When I got to the door I turned to her, her face only half visible as she rocked that chair in bitter strokes. The wooden joints of the chair gave angry squeaks faster than the ticking of the clock I could hear from their parlor. I’ve had plenty of hurt in my life. Been angry enough to eat a two-by-four plank of wormwood with a bowl of nails for dessert. This here was different. This was the only sister I’d ever known, my best friend in the world, turning away from me for being who I was, after all the times she’s stood by me for the same reason, too. After all we’ve shared, from head colds to peach preserves, this is the end of it all. There had never been any word to me about what to let her children read. And hadn’t I just been thinking Charlie might not have gotten himself into such a fix marrying Elsa Maldonado, if I’d kept my children away from Shakespeare? I took a deep breath. There was a fragrance of rosemary from the sachets in the drawers on the air, but the room was cold. None of what Savannah was angry about could be undone. Don’t reckon I would if I could.
I held the door open one extra second, said, “Suit yourself, then,” and left without closing it. I heard the rhythmic squeaking hesitate for just a moment, then I went out the front door.
Out in the yard, Clover and Albert stood at the wagon talking to Chess. I climbed into the seat. “I’ll come back to get Granny after supper.” Albert watched me, wrinkled his brow and nodded sadly.

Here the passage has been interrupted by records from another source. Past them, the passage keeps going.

(* ===== verification/CFormat.v ===== *)
(** * Printing and reading a C++ [double]

    [std::fixed << std::setprecision(p)] and [std::to_string] ([print_fixed]), the default output of a
    stream ([print_general], C's [%g] with six digits) and [std::stod] on the decimal notation without
    exponent. A finite [double] is an exact fraction, and every conversion rounds it once, to nearest
    with ties to even, as the C library does. *)

From S2P Require Import Prelude CStd CDouble.
From Stdlib Require Import Strings.Byte SpecFloat.
Open Scope Z_scope.

(** [m * 2^e] as a fraction. *)
Definition ratio_of (m : positive) (e : Z) : Z * Z :=
  if 0 <=? e then (Zpos m * 2 ^ e, 1) else (Zpos m, 2 ^ (- e)).

(** The integer nearest to [n / d], ties to even. *)
Definition round_ratio (n d : Z) : Z :=
  let q := n / d in
  match 2 * (n mod d) ?= d with
  | Lt => q
  | Gt => q + 1
  | Eq => if Z.even q then q else q + 1
  end.

(** All the decimal digits of a natural number; [log2 + 1] is more than enough of them. *)
Definition decimal_digits (n : Z) : list Z := strip_zeros (digits 10 (S (Z.to_nat (Z.log2 n))) n).

Definition decimal (n : Z) : bytes := digit_char <$> decimal_digits n.

Definition sign_of (negative : bool) : bytes := if negative then [x2d] else [].

(** [n / 10^p] with [p] decimals. *)
Definition print_scaled (p : nat) (n : Z) : bytes :=
  decimal (n / 10 ^ Z.of_nat p) ++
  (if (p =? 0)%nat then [] else [x2e]) ++ (digit_char <$> digits 10 p (n mod 10 ^ Z.of_nat p)).

(** [std::fixed] with precision [p]; [std::to_string] is precision 6. *)
Definition print_fixed (p : nat) (d : double) : bytes :=
  match d with
  | S754_nan => str "nan"
  | S754_infinity s => sign_of s ++ str "inf"
  | S754_zero s => sign_of s ++ print_scaled p 0
  | S754_finite s m e =>
      let '(n, den) := ratio_of m e in sign_of s ++ print_scaled p (round_ratio (n * 10 ^ Z.of_nat p) den)
  end.

Definition to_string_double (d : double) : bytes := print_fixed 6 d.

(** ** The default format of a stream *)

(** The least [j] from [j0] on with [d <= n * 10^j]: at most 400 steps, a double is not below 10^-324. *)
Definition tiny_exponent (n d : Z) : Z :=
  default 400 (loop 401 (fun j => if d <=? n * 10 ^ j then inr j else inl (j + 1)) 1).

(** The decimal exponent of [n / d]. *)
Definition exponent10 (n d : Z) : Z :=
  if d <=? n then size_of (decimal_digits (n / d)) - 1 else - tiny_exponent n d.

(** [n / d * 10^k], rounded. *)
Definition round_scaled (n d k : Z) : Z :=
  if 0 <=? k then round_ratio (n * 10 ^ k) d else round_ratio n (d * 10 ^ (- k)).

(** Six significant digits and their exponent. *)
Definition six_digits (n d : Z) : Z * Z :=
  let x := exponent10 n d in
  let v := round_scaled n d (5 - x) in
  if v =? 10 ^ 6 then (10 ^ 5, x + 1) else (v, x).

(** Trailing zeros of a fraction, and the point when nothing is left of it. *)
Fixpoint drop_zeros (ds : list Z) : list Z :=
  match ds with
  | [] => []
  | d :: rest => match drop_zeros rest with [] => if d =? 0 then [] else [d] | rest' => d :: rest' end
  end.

Definition print_fraction (ds : list Z) : bytes :=
  match drop_zeros ds with [] => [] | rest => x2e :: (digit_char <$> rest) end.

Definition print_exponent (x : Z) : bytes :=
  str "e" ++ (if x <? 0 then [x2d] else [x2b]) ++ (if Z.abs x <? 10 then str "0" else []) ++ decimal (Z.abs x).

Definition print_ratio (n d : Z) : bytes :=
  let '(v, x) := six_digits n d in
  let ds := digits 10 6 v in
  if (-4 <=? x) && (x <? 6) then
    if 0 <=? x then (digit_char <$> take (Z.to_nat (x + 1)) ds) ++ print_fraction (drop (Z.to_nat (x + 1)) ds)
    else str "0" ++ print_fraction (replicate (Z.to_nat (- x - 1)) 0 ++ ds)
  else (digit_char <$> take 1 ds) ++ print_fraction (drop 1 ds) ++ print_exponent x.

(** [oss << d] on a fresh stream. *)
Definition print_general (d : double) : bytes :=
  match d with
  | S754_nan => str "nan"
  | S754_infinity s => sign_of s ++ str "inf"
  | S754_zero s => sign_of s ++ str "0"
  | S754_finite s m e => let '(n, den) := ratio_of m e in sign_of s ++ print_ratio n den
  end.

(** ** Reading *)

(** The double nearest to [n / d]. *)
Definition double_of_ratio (negative : bool) (n d : Z) : double :=
  if n =? 0 then S754_zero negative
  else let '(q, e, l) := SFdiv_core_binary 53 1024 n 0 d 0 in binary_round_aux 53 1024 negative q e l.

(** [std::stod]: white space, sign, digits, point, digits; at least one digit, and no overflow. *)
Definition stod (s : bytes) : outcome double :=
  let '(neg, s1) := read_sign (skip_spaces s) in
  let whole := read_digits 10 s1 in
  let rest := drop (length whole) s1 in
  let frac := match rest with x2e :: rest' => read_digits 10 rest' | _ => [] end in
  match whole ++ frac with
  | [] => Throw "stod"
  | ds =>
      match double_of_ratio neg (digits_value 10 ds) (10 ^ size_of frac) with
      | S754_infinity _ => Throw "stod"
      | d => Done d
      end
  end.

(** ** Samples *)

Definition tenth : double := ddiv (double_of_Z 1) (double_of_Z 10).

Example print_samples :
  print_fixed 2 (double_of_Z 3) = str "3.00" /\ print_fixed 1 tenth = str "0.1" /\
  print_fixed 3 (ddiv (double_of_Z 2) (double_of_Z 3)) = str "0.667" /\
  to_string_double (ddiv (double_of_Z 200) (double_of_Z 3)) = str "66.666667" /\
  print_fixed 0 (ddiv (double_of_Z 5) (double_of_Z 2)) = str "2" /\
  print_general (ddiv (double_of_Z 200) (double_of_Z 3)) = str "66.6667" /\
  print_general (double_of_Z 100) = str "100" /\ print_general (double_of_Z 1234567) = str "1.23457e+06" /\
  print_general (ddiv (double_of_Z 1) (double_of_Z 100000)) = str "1e-05" /\
  print_general (double_of_Z 9999999) = str "1e+07" /\ print_general (ddiv tenth (double_of_Z 1000)) = str "0.0001".
Proof. vm_compute. done. Qed.

Example stod_samples :
  stod (str "0.1") = Done tenth /\ stod (str "0.95") = Done (ddiv (double_of_Z 95) (double_of_Z 100)) /\
  stod (str "-2.50") = Done (SFopp (ddiv (double_of_Z 5) (double_of_Z 2))) /\ stod (str ".") = Throw "stod" /\
  stod (str "7") = Done (double_of_Z 7).
Proof. vm_compute. done. Qed.
(** What one eviction does: the victim is the least recent entry of T1 or of T2, and it becomes the
    most recent ghost of B1 or of B2. *)
Lemma evict_one_spec c ev :
  arc_wf c -> arc_entries c <> [] ->
  exists e c', evict_one (c, ev) = Done (c', ev ++ [pair_of e]) /\ arc_lost c c' [e] /\
    if evicts_t1 c
    then ents (t1_ c) = ents (t1_ c') ++ [e] /\ gkeys (b1_ c') = e_key e :: gkeys (b1_ c) /\
         t2_ c' = t2_ c /\ b2_ c' = b2_ c
    else ents (t2_ c) = ents (t2_ c') ++ [e] /\ gkeys (b2_ c') = e_key e :: gkeys (b2_ c) /\
         t1_ c' = t1_ c /\ b1_ c' = b1_ c.
Proof.
  intros Hwf Hne. pose proof (ghost_fresh c) as Hgf. pose proof Hwf as [W1 W2 W3 W4 _ _ _].
  unfold evict_one, evicts_t1. destruct c as [cap t1 t2 b1 b2 p cur hits misses].
  unfold arc_entries in Hne, Hgf. simpl in *. rewrite lru_total_size_spec.
  destruct (_ && _) eqn:E.
  - rewrite lru_is_empty_spec in E. apply andb_true_iff in E as [E _]. bool_hyps.
    destruct (list_snoc_inv _ E) as (es & e & He).
    destruct (il_pop_back_spec e_key t1 es e W1 He) as (t1' & Hpop & W1' & He').
    unfold lru_pop_back. rewrite Hpop.
    eexists e, _. split; [reflexivity|]. simpl. split; [|by rewrite He, He'].
    destruct (Hgf e Hwf) as [Hb1 _]; [rewrite He; set_solver|].
    assert (arc_keys (mkArc cap t1' t2 (ghost_push_front b1 (e_key e)) b2 p (cur -w e_size e) hits misses)
      ≡ₚ arc_keys (mkArc cap t1 t2 b1 b2 p cur hits misses)) as HK.
    { unfold arc_keys. simpl. rewrite He, He', fmap_app. simpl. solve_Permutation. }
    split; [|unfold arc_entries; simpl; rewrite He, He'; solve_Permutation|done|done].
    eapply (arc_lost_one _ _ e Hwf); simpl; try done; [by apply ghost_push_front_wf|by rewrite HK|].
    unfold arc_entries. simpl. rewrite He, He'. solve_Permutation.
  - assert (ents t2 <> []) as E2.
    { intros E2. rewrite !lru_is_empty_spec, E2 in E. rewrite E2, app_nil_r in Hne.
      rewrite bool_decide_eq_false_2 in E by done. simpl in E. by rewrite orb_true_r in E. }
    rewrite lru_is_empty_spec, bool_decide_eq_false_2 by done. simpl.
    destruct (list_snoc_inv _ E2) as (es & e & He).
    destruct (il_pop_back_spec e_key t2 es e W2 He) as (t2' & Hpop & W2' & He').
    unfold lru_pop_back. rewrite Hpop.
    eexists e, _. split; [reflexivity|]. simpl. split; [|by rewrite He, He'].
    destruct (Hgf e Hwf) as [_ Hb2]; [rewrite He; set_solver|].
    assert (arc_keys (mkArc cap t1 t2' b1 (ghost_push_front b2 (e_key e)) p (cur -w e_size e) hits misses)
      ≡ₚ arc_keys (mkArc cap t1 t2 b1 b2 p cur hits misses)) as HK.
    { unfold arc_keys. simpl. rewrite He, He', fmap_app. simpl. solve_Permutation. }
    split; [|unfold arc_entries; simpl; rewrite He, He'; solve_Permutation|done|done].
    eapply (arc_lost_one _ _ e Hwf); simpl; try done; [by apply ghost_push_front_wf|by rewrite HK|].
    unfold arc_entries. simpl. rewrite He, He'. solve_Permutation.
Qed.

(** The loop ends, with the size fitting or nothing left, and without a needless eviction. *)
Definition arc_fits (c : ARCCache) (needed : Z) : Prop := u64 (arc_bytes c + needed) <= capacity_ c.

Lemma evict_for_size_spec c needed :
  arc_wf c ->
  exists es c', evict_for_size needed (c, []) = Done (c', pair_of <$> es) /\ arc_lost c c' es /\
    (arc_fits c' needed \/ arc_entries c' = []) /\
    (forall e, last es = Some e -> capacity_ c < u64 (arc_bytes c' + e_size e + needed)).
Proof.
  intros Hwf. unfold evict_for_size. cbn [fst].
  set (I := fun s : ARCCache * list (K * V) => exists es, s.2 = pair_of <$> es /\ arc_lost c s.1 es /\
    (forall e, last es = Some e -> capacity_ c < u64 (arc_bytes s.1 + e_size e + needed))).
  set (Q := fun r : outcome (ARCCache * list (K * V)) => exists s, r = Done s /\ I s /\
    (arc_fits s.1 needed \/ arc_entries s.1 = [])).
  destruct (loop_rule I Q (fun s => size_of (arc_entries s.1)) (evict_step needed))
    with (fuel := S (length (il_nodes (t1_ c)) + length (il_nodes (t2_ c)))) (s := (c, @nil (K * V)))
    as (r & -> & [c' ev] & -> & (es & E & Hl & Hmin) & Hfit).
  - intros [c' ev] (es & E & Hl & Hmin). simpl in *. subst ev. unfold evict_step. cbn [fst].
    assert (capacity_ c' = capacity_ c) as Ecap by (pose proof (lost_rest _ _ _ Hl); congruence).
    rewrite (wf_current _ (lost_wf _ _ _ Hl)), u64_add_l, !lru_is_empty_spec, <- negb_andb.
    destruct (_ && _) eqn:Ew.
    + apply andb_true_iff in Ew as [Ew En]. apply Z.ltb_lt in Ew. apply negb_true_iff, andb_false_iff in En.
      destruct (evict_one_spec c' (pair_of <$> es) (lost_wf _ _ _ Hl)) as (e & c'' & -> & Hl' & _).
      { unfold arc_entries. intros Hnil. apply app_nil in Hnil. destruct En; bool_hyps; tauto. }
      split.
      * exists (es ++ [e]). rewrite fmap_app. split_and!; [done|by eapply arc_lost_trans|].
        intros f. rewrite last_snoc. intros [= <-]. simpl. rewrite <- Ecap.
        apply arc_lost_bytes in Hl'. rewrite Hl' in Ew. simpl in Ew. by rewrite Z.add_0_r, (Z.add_comm (e_size e)) in Ew.
      * simpl. rewrite (lost_entries _ _ _ Hl'). unfold size_of. simpl. lia.
    + exists (c', pair_of <$> es). split; [done|]. split; [by exists es|].
      simpl. unfold arc_fits, arc_entries. apply andb_false_iff in Ew as [Ew|Ew]; bool_hyps; [by left|].
      right. by rewrite H1, H0.
  - exists []. split_and!; [done|by apply arc_lost_refl|done].
  - unfold size_of, arc_entries, il_entries. simpl. rewrite length_app, !length_fmap. lia.
  - apply size_of_nonneg.
  - simpl in *. subst ev. exists es, c'. done.
Qed.

(** ** Insertions *)

(** [c'] is [c] with one more resident entry. *)
Lemma arc_gain_one c c' k v :
  arc_wf c ->
  il_wf e_key (t1_ c') -> il_wf e_key (t2_ c') -> il_wf id (b1_ c') -> il_wf id (b2_ c') ->
  k ∉ arc_keys c -> arc_keys c' ≡ₚ k :: arc_keys c ->
  arc_entries c' ≡ₚ mkEntry k v (size_fn v) :: arc_entries c ->
  current_size_ c' = current_size_ c +w size_fn v -> arc_wf c'.
Proof.
  intros Hwf H1 H2 H3 H4 Hf Hk He Hc. split; try done.
  - rewrite Hk. constructor; [done|apply Hwf].
  - rewrite He. constructor; [done|apply Hwf].
  - rewrite Hc, (wf_current _ Hwf), u64_add_l. f_equal. unfold arc_bytes. rewrite He. simpl. lia.
Qed.

(** The contents after an eviction: what is left and what was handed out. *)
Lemma arc_lost_map c c' es :
  arc_wf c -> arc_lost c c' es ->
  list_to_map (pair_of <$> es) ##ₘ arc_map c' /\
  list_to_map (pair_of <$> es) ∪ arc_map c' = arc_map c.
Proof.
  intros Hwf Hl. pose proof (lost_entries _ _ _ Hl) as He. pose proof (wf_disjoint _ Hwf) as Hd.
  unfold arc_keys in Hd. rewrite <- fmap_app in Hd. apply NoDup_app in Hd as (Hd & _ & _).
  fold (arc_entries c) in Hd. rewrite He, fmap_app in Hd. apply NoDup_app in Hd as (_ & Hd & _).
  split.
  - apply map_disjoint_spec. intros k v w Hk Hw.
    apply elem_of_list_to_map_2, list_elem_of_fmap in Hk as (e & [= -> ->] & Hin).
    apply elem_of_list_to_map_2, list_elem_of_fmap in Hw as (f & [= Ef ->] & Hin').
    apply (Hd (e_key e)); apply list_elem_of_fmap; eauto.
  - rewrite (arc_map_perm c _ Hwf He), fmap_app, list_to_map_app. done.
Qed.

(** The two insertions, for a key the cache does not know. *)
Definition inserted (c : ARCCache) (k : K) (v : V) (r : outcome (list (K * V) * ARCCache)) : Prop :=
  exists es c1 c', r = Done (pair_of <$> es, c') /\ arc_lost c c1 es /\ arc_wf c' /\
    arc_entries c' ≡ₚ mkEntry k v (size_fn v) :: arc_entries c1 /\ capacity_ c' = capacity_ c /\
    (arc_fits c1 (size_fn v) \/ arc_entries c1 = []) /\
    (forall e, last es = Some e -> capacity_ c < u64 (arc_bytes c1 + e_size e + size_fn v)).

Lemma not_known_t1 c k : k ∉ arc_keys c -> k ∉ lkeys (t1_ c).
Proof. unfold arc_keys. rewrite !elem_of_app. tauto. Qed.
Lemma not_known_t2 c k : k ∉ arc_keys c -> k ∉ lkeys (t2_ c).
Proof. unfold arc_keys. rewrite !elem_of_app. tauto. Qed.

Lemma insert_t1_spec c k v :
  arc_wf c -> k ∉ arc_keys c -> inserted c k v (insert_t1 c k v (size_fn v)).
Proof.
  intros Hwf Hk. destruct (evict_for_size_spec c (size_fn v) Hwf) as (es & c1 & E & Hl & Hfit & Hmin).
  unfold insert_t1. rewrite E. simpl.
  pose proof (lost_keys _ _ _ Hl) as HK. pose proof (lost_wf _ _ _ Hl) as Hwf1.
  assert (k ∉ arc_keys c1) as Hk1 by (by rewrite HK).
  assert (capacity_ c1 = capacity_ c) as Hcap by (pose proof (lost_rest _ _ _ Hl); congruence).
  destruct c1 as [cap t1 t2 b1 b2 p cur hits misses]. simpl in *.
  eexists es, (mkArc cap t1 t2 b1 b2 p cur hits misses), _. split; [reflexivity|].
  split_and!; try done.
  eapply (arc_gain_one _ _ k v Hwf1); try done; simpl; try apply Hwf1.
  apply il_push_front_wf; [apply Hwf1|]. exact (not_known_t1 _ _ Hk1).
Qed.

Lemma insert_t2_spec c k v :
  arc_wf c -> k ∉ arc_keys c -> inserted c k v (insert_t2 c k v (size_fn v)).
Proof.
  intros Hwf Hk. destruct (evict_for_size_spec c (size_fn v) Hwf) as (es & c1 & E & Hl & Hfit & Hmin).
  unfold insert_t2. rewrite E. simpl.
  pose proof (lost_keys _ _ _ Hl) as HK. pose proof (lost_wf _ _ _ Hl) as Hwf1.
  assert (k ∉ arc_keys c1) as Hk1 by (by rewrite HK).
  assert (capacity_ c1 = capacity_ c) as Hcap by (pose proof (lost_rest _ _ _ Hl); congruence).
  destruct c1 as [cap t1 t2 b1 b2 p cur hits misses]. simpl in *.
  eexists es, (mkArc cap t1 t2 b1 b2 p cur hits misses), _. split; [reflexivity|].
  assert (arc_entries (mkArc cap t1 (lru_push_front t2 k v (size_fn v)) b1 b2 p (cur +w size_fn v) hits misses)
    ≡ₚ mkEntry k v (size_fn v) :: arc_entries (mkArc cap t1 t2 b1 b2 p cur hits misses)) as HE.
  { unfold arc_entries. simpl. solve_Permutation. }
  split_and!; try done.
  eapply (arc_gain_one _ _ k v Hwf1); try done; simpl; try apply Hwf1.
  - apply il_push_front_wf; [apply Hwf1|]. exact (not_known_t2 _ _ Hk1).
  - unfold arc_keys. simpl. solve_Permutation.
Qed.

(** Case 5 drops at most one ghost. *)
Lemma trim_ghosts_spec t1 t2 b1 b2 cap :
  il_wf id b1 -> il_wf id b2 ->
  exists b1' b2', trim_ghosts t1 t2 b1 b2 cap = Done (b1', b2') /\ il_wf id b1' /\ il_wf id b2' /\
    gkeys b1' ++ gkeys b2' ⊆+ gkeys b1 ++ gkeys b2.
Proof.
  intros W1 W2. unfold trim_ghosts, ghost_pop_back, ghost_is_empty.
  assert (forall b : GhostList, il_wf id b -> il_nodes b <> [] ->
    exists k b', il_pop_back id b = Some (k, b') /\ il_wf id b' /\ gkeys b = gkeys b' ++ [k]) as Hpop.
  { intros b W Hne. destruct (list_snoc_inv (gkeys b)) as (es & k & He).
    { unfold il_entries. by destruct (il_nodes b). }
    destruct (il_pop_back_spec id b es k W He) as (b' & ? & ? & E). exists k, b'. by rewrite E, He. }
  repeat case_match_goal; bool_hyps; try (eexists _, _; split_and!; done).
  all: match goal with H : il_nodes ?b <> [], W : il_wf id ?b |- _ =>
         destruct (Hpop b W H) as (k0 & b' & E' & ? & Eb) end.
  all: rewrite E' in *; simplify_eq.
  - eexists _, _. split; [reflexivity|]. split_and!; [done..|]. rewrite Eb. solve_submseteq.
  - eexists _, _. split; [reflexivity|]. split_and!; [done..|]. rewrite Eb. solve_submseteq.
Qed.

(** ** Updates in place *)

Lemma il_deref_write (l : LRUList) it f : il_deref (il_write l it f) it = f <$> il_deref l it.
Proof.
  unfold il_deref, il_write. simpl. induction (il_nodes l) as [|[a x] ns IH]; [done|].
  simpl. destruct (decide (a = it)) as [->|Hne]; simpl; [by rewrite !decide_True|].
  by rewrite !decide_False by congruence.
Qed.

Lemma without_write k (f : Entry -> Entry) es :
  (forall e, e_key (f e) = e_key e) ->
  without e_key k ((fun e => if decide (e_key e = k) then f e else e) <$> es) = without e_key k es.
Proof.
  intros Hf. unfold without. induction es as [|e es IH]; [done|].
  rewrite fmap_cons, !filter_cons, IH. destruct (decide (e_key e = k)) as [E|E].
  - rewrite Hf. by case_decide.
  - done.
Qed.

(** Writing the node of a key and then erasing it, or moving it to the front. *)
Lemma lru_write_spec l key it e v sz :
  il_wf e_key l -> lru_find l key = Some it -> il_deref l it = Some e -> e_key e = key ->
  let l' := il_write l it (fun e => mkEntry (e_key e) v sz) in
  (il_wf e_key (lru_erase_it l' it) /\ ents (lru_erase_it l' it) = without e_key key (ents l)) /\
  (il_wf e_key (lru_move_to_front l' it) /\
   ents (lru_move_to_front l' it) = mkEntry key v sz :: without e_key key (ents l)).
Proof.
  intros Hwf Hf He Hk l'.
  destruct (il_write_spec e_key l key it (fun e => mkEntry (e_key e) v sz) Hwf Hf) as [Hwf' He'];
    [done|]. fold l' in Hwf', He'.
  assert (lru_find l' key = Some it) as Hf' by done.
  assert (il_deref l' it = Some (mkEntry key v sz)) as Hd.
  { unfold l'. rewrite il_deref_write, He. simpl. by rewrite Hk. }
  destruct (lru_found l' key it Hwf' Hf') as (_ & _ & _ & _ & Hw & Hents).
  destruct (il_move_to_front_spec e_key l' key it _ Hwf' Hf' Hd) as [Hw2 Hents2].
  unfold lru_move_to_front. rewrite Hents, Hents2, He', without_write by done. done.
Qed.

Lemma sum_sizes_without es e : es ≡ₚ e :: without e_key (e_key e) es ->
  sum_sizes (without e_key (e_key e) es) = sum_sizes es - e_size e.
Proof. intros Hp. apply sum_sizes_proper in Hp. rewrite Hp. simpl. lia. Qed.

Chess chucked the reins and we went up the road. He said, “Figure out what Miss Savannah’s got stuck in her craw?”
Finding it h
ard to open my mouth to say the word, I muttered, “Yup.”
“Get ‘er fixed?”
“Seems Savannah is pure sick and tired of the cut of my clothes.”
“Tarnation.”
“Suppose it won’t matter, then, to be two miles farther down the road. Udell’s building you and Granny each a room. I told him I’d marry.”
“Well, I’ll be.”
“Yup.”
“When?”
“He gave me a session of college as a marriage gift. I’m going to town to try my hand at that college for a bit. Then I’m coming back and marry him. I gave my word.”
“College. Well, I’ll be.”
May 13, 1907
Mary Pearl comes over every afternoon and takes down Granny’s words. They are hushed-up about it, too, and the girl says she’s sworn to secrecy by her grandma. She stays late, sometimes. We fix supper or sew, and Elsa and Mary Pearl have returned to being friends. Far as I know, Mary Pearl has not sent her letter to Aubrey yet though he’s been scarce. I am of the mind that if their love is true, it will hold.
My mama told me she wouldn’t have me doing the writing for her, as I had too many chores already, and she said she didn’t want me to read her memories until she got put in the ground. I laughed and asked, did she think I’d be shocked and embarrassed, and she said, “Maybe so.”
Mary Pearl said there was nothing left of her mother’s flower bed. Javelinas have been a torment since those daffodil bulbs went in the ground, and they have had a puma lingering around hunting javelina dinner. I stared down the road toward Albert and Savannah’s place, thinking about those bulbs, and how she knew it wouldn’t work and still insisted on planting them.
Chapter Twelve
May 25, 1907
April is lying in! I got her letter yesterday. Gilbert and I came to town soon as we could. She had summoned a midwife, so comforting words and watching the other children may be all I can offer her. What a blessing to have a real midwife at hand. Naturally, Gilbert disappeared right away. He heard one yell out of April and decided he’d be spending his time with Harland until it was all over and done.